Offset is used (if needed) to retrieve specific records of
Discovery Log Page, so we don't check it for Discovery Log Page.

Change-Id: I76ce929600b9f2ca9b69397d25f339d55729e6d3
Signed-off-by: Changpeng Liu <changpeng.liu@intel.com>
Reviewed-on: https://review.spdk.io/gerrit/c/spdk/spdk/+/10093
Community-CI: Broadcom CI <spdk-ci.pdl@broadcom.com>
Community-CI: Mellanox Build Bot
Tested-by: SPDK CI Jenkins <sys_sgci@intel.com>
Reviewed-by: Aleksey Marchuk <alexeymar@mellanox.com>
Reviewed-by: Jim Harris <james.r.harris@intel.com>
---
 lib/nvmf/ctrlr.c | 8 ++++++++
 1 file changed, 8 insertions(+)

diff --git a/lib/nvmf/ctrlr.c b/lib/nvmf/ctrlr.c
index a3b5f3701..fcefdcc64 100644
--- a/lib/nvmf/ctrlr.c
+++ b/lib/nvmf/ctrlr.c
@@ -2348,6 +2348,14 @@ nvmf_ctrlr_get_log_page(struct spdk_nvmf_request *req)
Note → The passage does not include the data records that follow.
(** A call stopped by the admission check gets the generic reply. *)
Lemma rejection_reply : degraded_response rate_limit_exceeded = (generic_apology, ∅).
Proof. reflexivity. Qed.

(** C2, on the code: the fifty-first call within a minute is stopped by
    the rate limiter, and the reply is the generic apology, not the one of
    the rate-limit category: the message the check raises, lower-cased,
    does not contain the key the handler looks for. *)
Theorem rate_limit_rejection_reply :
  passes saturated_service = false
  /\ fst (run_call hello saturated_service) = Return (Some (generic_apology, ∅))
  /\ generic_apology <> rate_limit_apology
  /\ Py.contains "rate_limit" (Py.lower (str_of_exn rate_limit_exceeded)) = false.
Proof. vm_compute. repeat split. discriminate. Qed.


(** *** C5: admission control *)

Lemma rejected_call (c : call) (s : state) :
  passes s = false ->
  run_call c s
  = (Return (Some (degraded_response rate_limit_exceeded)),
     with_logged (logged s ++ [LogServiceError rate_limit_exceeded]) (after_check s)).
Proof.
  intros Hp. destruct c as [ui h ct te mt]. unfold run_call. cbn [user_input
    conversation_history context_type temperature max_tokens].
  apply get_ai_response_first_attempt.
  unfold get_ai_response_undecorated, try_except. now rewrite try_rejected.
Qed.



Section Burst.

Variables (key model : string) (env : state).
Hypothesis key_set : Py.truthy key = true.

(** Every clock reading the first fifty-one calls can take lies less
    than sixty seconds after every earlier one. *)
Hypothesis within_a_minute :
  forall i j, (ticks env <= i <= j)%nat -> (j <= ticks env + 250)%nat ->
              (clock env j - clock env i < 60)%Q.







End Burst.




End ZyeonAIServiceFacts.

(** ** The context window *)

Module WindowFacts.
Import ZyeonAIService Trace Window.


(** With a cap of zero the slice is [history[-0:]], the whole history. *)
Lemma slice_last_zero {A} (l : list A) : Py.slice_last 0 l = l.
Proof. reflexivity. Qed.















End WindowFacts.

(** ** The conversation store *)

Module ConversationModelFacts.
Import ConversationModel Store.

(** *** The descending sort *)



Lemma Forall_insert_desc (P : dict -> Prop) d l :
  P d -> Forall P l -> Forall P (insert_desc d l).
Proof.
  intros Hd. induction 1 as [|x l Hx Hl IH]; simpl.
  - repeat constructor. exact Hd.
  - destruct (key_geb (sort_key d) (sort_key x)); repeat constructor; assumption.
Qed.






Lemma cursor_limit_positive n l : 0 < n -> cursor_limit n l = firstn (Z.to_nat n) l.
Proof.
  intros H. unfold cursor_limit. destruct (Z.eqb_spec n 0) as [->|_]; [lia|].
  now rewrite Z.abs_eq by lia.
Qed.

(** *** Serialising the dates *)



Lemma serialize_all_Forall2 l l' :
  serialize_all l = Return l' ->
  Forall2 (fun conv conv' => serialize conv = Return conv') l l'.
Proof.
  revert l'. induction l as [|conv l IH]; simpl; intros l'.
  - intros [= <-]. constructor.
  - destruct (serialize conv) as [c|] eqn:E; [|discriminate].
    destruct (serialize_all l) as [r|]; [|discriminate].
    intros [= <-]. constructor; [exact E|]. now apply IH.
Qed.


Lemma serialize_all_length l l' :
  serialize_all l = Return l' -> length l' = length l.
Proof. intros H%serialize_all_Forall2. symmetry. eapply Forall2_length, H. Qed.

(** *** [get_conversation_history] *)

(** What the method returns, branch by branch. *)
Lemma get_conversation_history_result u c sid limit offset s :
  fst (get_conversation_history u c sid limit offset s)
  = Return
      (if offset <? 0 then []
       else if online s then
         match serialize_all
                 (cursor_limit limit
                    (skipn (Z.to_nat offset)
                       (sort_desc (map (delete "_id") (matching u c sid s)))))
         with
         | Return l => l
         | Raise _ => []
         end
       else []).
Proof.
  unfold get_conversation_history, try_except, find_page, reach_server, matching,
    bind, get, lift, raise, ret, log, modify.
  destruct (offset <? 0); [reflexivity|].
  destruct (online s); [|reflexivity].
  destruct (serialize_all _); reflexivity.
Qed.

(** The read leaves the three collections as they are. *)
Lemma get_conversation_history_frame u c sid limit offset s :
  let s' := snd (get_conversation_history u c sid limit offset s) in
  conversations s' = conversations s /\ sessions s' = sessions s
  /\ users s' = users s /\ online s' = online s.
Proof.
  unfold get_conversation_history, try_except, find_page, reach_server,
    bind, get, lift, raise, ret, log, modify.
  destruct (offset <? 0); [cbn; tauto|].
  destruct (online s) eqn:E; [|cbn; rewrite ?E; tauto].
  destruct (serialize_all _); cbn; rewrite ?E; tauto.
Qed.




(** *** Sessions *)

Ltac unfold_store :=
  unfold end_session, create_session, create_conversation, update_one_session,
    insert_session, insert_conversation, reach_server, datetime_now, log,
    try_except, bind, get, lift, raise, ret, modify;
  cbn [conversations users sessions next_oid online clock ticks logged
       with_conversations with_sessions with_next_oid with_ticks with_logged
       fst snd].
(** [ReplicateLog], from the return of [SendRequest] to the end of the loop
    body: [index], [batch_span] and [max_term] are the locals computed
    before the request was sent, [ok] is the result of the RPC. *)
Definition ReplicateLog_response (n : InsNodeImpl) (follower_id : string)
    (index batch_span max_term : Z) (ok : bool)
    (response : AppendEntriesResponse.t) : InsNodeImpl * bool :=
  let n :=
    if ok && bool_decide (AppendEntriesResponse.current_term response
                          > current_term_ n)
    then TransToFollower n (AppendEntriesResponse.current_term response)
    else n in
  if decide (status_ n <> kLeader) then (n, false)
  else if ok then
    if AppendEntriesResponse.success response then
      let n := set_next_index_
                 (<[follower_id := index + batch_span]> (next_index_ n)) n in
      let n := set_match_index_
                 (<[follower_id := index + batch_span - 1]> (match_index_ n)) n in
      if decide (max_term = current_term_ n)
      then UpdateCommitIndex n (index + batch_span - 1)
      else (n, false)
    else if AppendEntriesResponse.is_busy response then (n, false)
    else
      let '(next, m) := index_at (next_index_ n) follower_id in
      let next := Z.min (next - 1) (AppendEntriesResponse.log_length response) in
      let next := if decide (next < 0) then 0 else next in
      (set_next_index_ (<[follower_id := next]> m) n, false)
  else (n, false).
(** A run of [generate_report] that returns went through every step. *)
Lemma generate_report_returned (host : Host) (args : Args)
    (schema bench_name : string) (rows : list Row) (metadata : dict pyval)
    (fs : filesystem) :
  let sf := choose_sf args metadata in
  let date_str := default (h_today host) (nonempty (arg_date args)) in
  let base_dir :=
    default (dirname (abspath (h_cwd host) (h_script_file host)))
            (nonempty (arg_outdir args)) in
  ending_of (generate_report host args schema bench_name rows metadata fs)
  = Returned →
  ∃ run_dir chart meta,
    make_run_dir fs base_dir date_str sf = Some (run_dir, makedirs run_dir fs)
    ∧ fs !! run_dir = None
    ∧ create_chart run_dir rows bench_name sf date_str
      = Some (path_join run_dir "queries.png", chart)
    ∧ write_meta_json run_dir rows metadata schema bench_name sf date_str
      = Some (path_join run_dir "meta.json", meta)
    ∧ update_readme
        (<[path_join run_dir "meta.json" := File (Json meta)]>
           (<[path_join run_dir "queries.png"
              := File (Text (h_savefig host chart))]>
              (<[path_join run_dir "summary.csv"
                 := File (Text (snd (write_summary_csv run_dir rows)))]>
                 (makedirs run_dir fs))))
        base_dir schema
      = Some (files (generate_report host args schema bench_name rows
                       metadata fs)).
Proof.
  intros sf date_str base_dir. unfold generate_report.
  fold sf date_str base_dir. cbv zeta.
  destruct (make_run_dir_spec fs base_dir date_str sf)
    as (run_dir & Hrun & Hfresh & _).
  rewrite Hrun.
  destruct (create_chart run_dir rows bench_name sf date_str)
    as [[png_path chart]|] eqn:Hchart; [|discriminate].
  assert (png_path = path_join run_dir "queries.png") as ->.
  { unfold create_chart in Hchart.
    destruct (y_cap_of (map float_duration rows)); [|discriminate].
    cbn [mbind option_bind] in Hchart. by injection Hchart as <- _. }
  destruct (write_meta_json run_dir rows metadata schema bench_name sf
              date_str) as [[meta_path meta]|] eqn:Hmeta; [|discriminate].
  assert (meta_path = path_join run_dir "meta.json") as ->.
  { unfold write_meta_json in Hmeta.
    destruct (results_block rows); [|discriminate].
    destruct (rows !! 0%nat); [|discriminate].
    cbn [mbind option_bind] in Hmeta. by injection Hmeta as <- _. }
  change (fst (write_summary_csv run_dir rows))
    with (path_join run_dir "summary.csv").
  destruct (update_readme _ base_dir schema) as [fs5|] eqn:Hup;
    [|discriminate].
  intros _. exists run_dir, chart, meta. cbn [files].
  repeat (split; [reflexivity || assumption|]). exact Hup.
Qed.
(** * go-logs: a shallow embedding of the logging helper and its properties

    The repository holds two generations of one small library:

    - the level-aware records ([New], [LevelLabels], [WithFS], [JSONLogger]),
      modelled in [Module LevelAware];
    - the data-key records ([NewLog], [WithLevel], [WithFSys], the serializers
      [AsJSON] and [AsSingleLine], [DefaultLogger] and its [writerWrapper]),
      modelled in [Module Facade].

    Go code is effectful: options read the clock, writers perform I/O, and
    several functions may panic.  Every Go function is therefore embedded as a
    function in the monad [M] below: it takes the world, returns the world, and
    yields either a value or a panic.  A [*Log] argument is modelled by passing
    the record in and handing the (possibly updated) record back. *)

From Stdlib Require Import ZArith Lia List Strings.Byte Numbers.DecimalString.
From stdpp Require Import base option list strings gmap sorting.

#[local] Set Warnings "-register-all".
Local Open Scope Z_scope.

(** ** Go prelude *)

Module Go.

(** A [[]byte]. *)
Definition bytes := list byte.

(** [[]byte(s)]. *)
Definition bytes_of_string (s : string) : bytes := String.list_byte_of_string s.

(** Go's [int] on the 64-bit targets: a [Z] kept in [-2^63, 2^63) by
    wrapping after every addition. *)
Definition int := Z.
Definition int_min : Z := - 2 ^ 63.
Definition int_max : Z := 2 ^ 63 - 1.
Definition int_wrap (z : Z) : int := (z + 2 ^ 63) mod 2 ^ 64 - 2 ^ 63.
Definition int_add (x y : int) : int := int_wrap (x + y).
Definition in_int (z : Z) : Prop := int_min <= z <= int_max.

(** The sum of a list of numbers, without wrapping. *)
Definition Zsum (l : list Z) : Z := foldr Z.add 0 l.

(** The string of one line feed, Go's ["\n"]. *)
Definition LF : string := String (Ascii.ascii_of_nat 10) EmptyString.

(** [strconv.Itoa]. *)
Definition strconv_Itoa (n : int) : string := NilZero.string_of_int (Z.to_int n).

(** [time.Time], as nanoseconds since the Unix epoch; [t.Unix()]. *)
Definition Time := Z.
Definition Unix (t : Time) : Z := t / 1000000000.

(** Values of interface type [error].  [errorString] stands for every error
    that is only its message ([errors.New], [fmt.Errorf], the errors of the
    standard library); [SkipDir] and [SkipAll] are the two sentinels of
    [io/fs], which [fs.WalkDir] compares by identity; [errWrapper] is the
    repository's own [type errWrapper []error]. *)
Inductive error : Type :=
| SkipDir
| SkipAll
| errorString (s : string)
| errWrapper (ew : list error).

(** The loop of [errWrapper.Error], over an [Error] for the elements:
    [out] starts empty; at index [i > 0] the separator is appended before
    the message of [err]. *)
Fixpoint errWrapper_loop (Error : error -> string) (i : nat) (ew : list error)
    (out : string) : string :=
  match ew with
  | [] => out
  | err :: rest =>
      let out := if (0 <? i)%nat then out +:+ ", " else out in
      errWrapper_loop Error (S i) rest (out +:+ Error err)
  end.

(** The method [Error()] of the interface. *)
Fixpoint Error (e : error) : string :=
  match e with
  | SkipDir => "skip this directory"
  | SkipAll => "skip everything and stop the walk"
  | errorString s => s
  | errWrapper ew => errWrapper_loop Error 0 ew ""
  end.

(** [errWrapper.Error]. *)
Definition errWrapper_Error (ew : list error) : string :=
  errWrapper_loop Error 0 ew "".

(** A sink, [io.Writer]: a non-nil writer is named by a number. *)
Definition Writer := nat.

(** What the program did to the outside, oldest first. *)
Inductive event : Type :=
| EvNow (t : Time)
| EvWrite (w : Writer) (b : bytes) (n : int) (err : option error)
| EvMkdir (name : string) (err : option error)
| EvCreate (name : string) (res : error + Writer).

Definition World := list event.

(** The outside: how a sink answers a [Write] and what the clock and the
    runtime say, each as a function of what happened so far. *)
Class Env : Type := {
  sink_Write : Writer -> World -> bytes -> int * option error;
  clock : World -> Time;
  (* [runtime.Caller(skip)] followed by [runtime.FuncForPC(pc).Name()]:
     function name, file and line of the frame, or nothing ([ok = false]) *)
  runtime_Caller : int -> World -> option (string * string * int);
  (* [os.Mkdir(name, os.ModePerm)], [errors.Is(err, os.ErrExist)] and
     [os.Create(name)] *)
  mkdir : string -> World -> option error;
  is_ErrExist : error -> bool;
  create : string -> World -> error + Writer;
}.

(** What a [panic] carries. *)
Inductive panic_value : Type :=
| PanicError (e : error)          (* panic(err) *)
| PanicRuntime (msg : string).    (* a run-time panic *)

Inductive outcome (A : Type) : Type :=
| Ok (a : A)
| Panic (v : panic_value).
Arguments Ok {A} a.
Arguments Panic {A} v.

(** The monad of Go code: state is the world, failure is a panic.  A panic
    keeps the world as it was when it was raised. *)
Definition M (A : Type) : Type := World -> outcome A * World.

Definition ret {A} (a : A) : M A := fun w => (Ok a, w).

Definition bind {A B} (m : M A) (k : A -> M B) : M B :=
  fun w => match m w with
           | (Ok a, w') => k a w'
           | (Panic v, w') => (Panic v, w')
           end.

Definition panic {A} (v : panic_value) : M A := fun w => (Panic v, w).

(** [w.Write(b)] on a sink. *)
Definition Writer_Write `{Env} (s : Writer) (b : bytes) : M (int * option error) :=
  fun w => let '(n, err) := sink_Write s w b in
           (Ok (n, err), w ++ [EvWrite s b n err]).

(** [time.Now()]. *)
Definition time_Now `{Env} : M Time :=
  fun w => let t := clock w in (Ok t, w ++ [EvNow t]).

(** [os.Mkdir(name, os.ModePerm)]. *)
Definition os_Mkdir `{Env} (name : string) : M (option error) :=
  fun w => let err := mkdir name w in (Ok err, w ++ [EvMkdir name err]).

(** [os.Create(name)]. *)
Definition os_Create `{Env} (name : string) : M (error + Writer) :=
  fun w => let res := create name w in (Ok res, w ++ [EvCreate name res]).

(** [bytes.Join(s, sep)]. *)
Fixpoint bytes_Join (s : list bytes) (sep : bytes) : bytes :=
  match s with
  | [] => []
  | [x] => x
  | x :: rest => x ++ sep ++ bytes_Join rest sep
  end.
 			goto invalid_log_page;
 		}
 	} else {
+		if (offset > len) {
+			SPDK_ERRLOG("Get log page: offset (%" PRIu64 ") > len (%" PRIu64 ")\n",
+				    offset, len);
+			response->status.sct = SPDK_NVME_SCT_GENERIC;
+			response->status.sc = SPDK_NVME_SC_INVALID_FIELD;
+			return SPDK_NVMF_REQUEST_EXEC_STATUS_COMPLETE;
+		}
+
 		switch (lid) {
 		case SPDK_NVME_LOG_ERROR:
 			nvmf_get_error_log_page(ctrlr, req->iov, req->iovcnt, offset, len, rae);